A large portion of the book assesses the intelligence gathering of the contending armies leading up to and during the campaign comparing the difficulties both armies faced in its gathering and the steps taken to prevent it reaching the enemy.
In many regards Wellington had a distinct advantage with, in the main, a supportive local population, better access to the theatre of operations enabling a very good understanding of the country and landscape together with a detailed knowledge of French forces, their command structure and position at any given time.
The French struggled in nearly all these aspects of intelligence gathering, able to offset some of the gaps in their knowledge with a surprising network of local spies within the allied territory and the very helpful British press; who only to eagerly gathered up the gossip from the 'croakers' within the allied army and fed off the official reports obtained from within the government at home who would today put a whole different conception on the term 'leak'.

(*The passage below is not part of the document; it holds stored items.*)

(* ===== verification/BpfRefine.v ===== *)
(** Branch refinement of scalar operands: [Pred] and the scalar part of
    [Analysis::refine] in [bpf/verifier/src/fixpoint.rs].

    The rest of [refine] (null tests, the bounds of a dynamic region, and the
    state that results) is in [BpfAnalysis]. *)

From S2P Require Import Prelude Word BpfOpcode Tnum BpfScalar.

Module Pred.
Inductive Pred : Type := Eq | Ne | Gt | Ge | Lt | Le | Sgt | Sge | Slt | Sle | Set_ | NotSet.

Definition of_cond (op : CondOp) : Pred :=
  match op with
  | CondOp.Eq => Eq
  | CondOp.Ne => Ne
  | CondOp.Gt => Gt
  | CondOp.Ge => Ge
  | CondOp.Lt => Lt
  | CondOp.Le => Le
  | CondOp.Sgt => Sgt
  | CondOp.Sge => Sge
  | CondOp.Slt => Slt
  | CondOp.Sle => Sle
  | CondOp.Set_ => Set_
  end.

Definition negate (p : Pred) : Pred :=
  match p with
  | Eq => Ne
  | Ne => Eq
  | Gt => Le
  | Ge => Lt
  | Lt => Ge
  | Le => Gt
  | Sgt => Sle
  | Sge => Slt
  | Slt => Sge
  | Sle => Sgt
  | Set_ => NotSet
  | NotSet => Set_
  end.

Definition swap_operands (p : Pred) : Pred :=
  match p with
  | Eq => Eq
  | Ne => Ne
  | Gt => Lt
  | Ge => Le
  | Lt => Gt
  | Le => Ge
  | Sgt => Slt
  | Sge => Sle
  | Slt => Sgt
  | Sle => Sge
  | Set_ => Set_
  | NotSet => NotSet
  end.

Definition is_unsigned (p : Pred) : bool :=
  match p with
  | Eq | Ne | Gt | Ge | Lt | Le | Set_ | NotSet => true
  | Sgt | Sge | Slt | Sle => false
  end.
End Pred.
Abbreviation Pred := Pred.Pred.

(** [saturating_add(1)] and [saturating_sub(1)] on [u64] and on [i64]. *)
Definition sat_inc (c : Z) : Z := Z.min U64_MAX (c + 1).
Definition sat_dec (c : Z) : Z := Z.max 0 (c - 1).
Definition ssat_inc (c : Z) : Z := Z.min I64_MAX (c + 1).
Definition ssat_dec (c : Z) : Z := Z.max I64_MIN (c - 1).

Definition refinable (wide : bool) (pred : Pred) (v : Scalar) : bool :=
  wide || ((0 <=? v.(min)) &&
           (v.(max) <=? if Pred.is_unsigned pred then 0xffffffff else 0x7fffffff)).

(** The scalar operands on one edge of a branch; [None] when the edge is
    infeasible. *)
Definition refine_scalars (wide : bool) (pred : Pred) (a b : Scalar) : option (Scalar * Scalar) :=
  if negb (refinable wide pred a) || negb (refinable wide pred b) then Some (a, b)
  else
    let '(au0, au1) := scalar.unsigned_bounds a in
    let '(bu0, bu1) := scalar.unsigned_bounds b in
    let '(na, nb) :=
      match pred with
      | Pred.Eq => (scalar.refine_eq a b, scalar.refine_eq b a)
      | Pred.Ne => (scalar.refine_ne a b, scalar.refine_ne b a)
      | Pred.Gt => (scalar.refine_unsigned_min a (sat_inc bu0),
                    scalar.refine_unsigned_max b (sat_dec au1))
      | Pred.Ge => (scalar.refine_unsigned_min a bu0, scalar.refine_unsigned_max b au1)
      | Pred.Lt => (scalar.refine_unsigned_max a (sat_dec bu1),
                    scalar.refine_unsigned_min b (sat_inc au0))
      | Pred.Le => (scalar.refine_unsigned_max a bu1, scalar.refine_unsigned_min b au0)
      | Pred.Sgt => (scalar.refine_signed_min a (ssat_inc b.(min)),
                     scalar.refine_signed_max b (ssat_dec a.(max)))
      | Pred.Sge => (scalar.refine_signed_min a b.(min), scalar.refine_signed_max b a.(max))
      | Pred.Slt => (scalar.refine_signed_max a (ssat_dec b.(max)),
                     scalar.refine_signed_min b (ssat_inc a.(min)))
      | Pred.Sle => (scalar.refine_signed_max a b.(max), scalar.refine_signed_min b a.(min))
      | Pred.Set_ => (scalar.refine_bits_set a b, Some b)
      | Pred.NotSet => (scalar.refine_bits_clear a b, Some b)
      end in
    let* na := na in
    let* nb := nb in
    Some (na, nb).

These reports littered the British free press with very accurate and highly sensitive reports on British plans and troop numbers that Napoleon placed much reliance on, controlling a state, as he did, where the national press only printed what it was told to.
This lack of self censorship within the British government in particular only added to Wellington's problems causing him to limit the information he was prepared to share with his political masters at home and adding to an unnecessary sense of mistrust, something that would gradually diminish with allied success, but a factor that added to the restriction Wellington felt in his handling of the campaign and the risks he was prepared to run.
That said the French seemed unable to use the information that was within their control, with officers within Massena's army, such as Junot seemingly unable or unwilling to share their undoubted knowledge of the terrain that would likely face the French on their approach to Lisbon.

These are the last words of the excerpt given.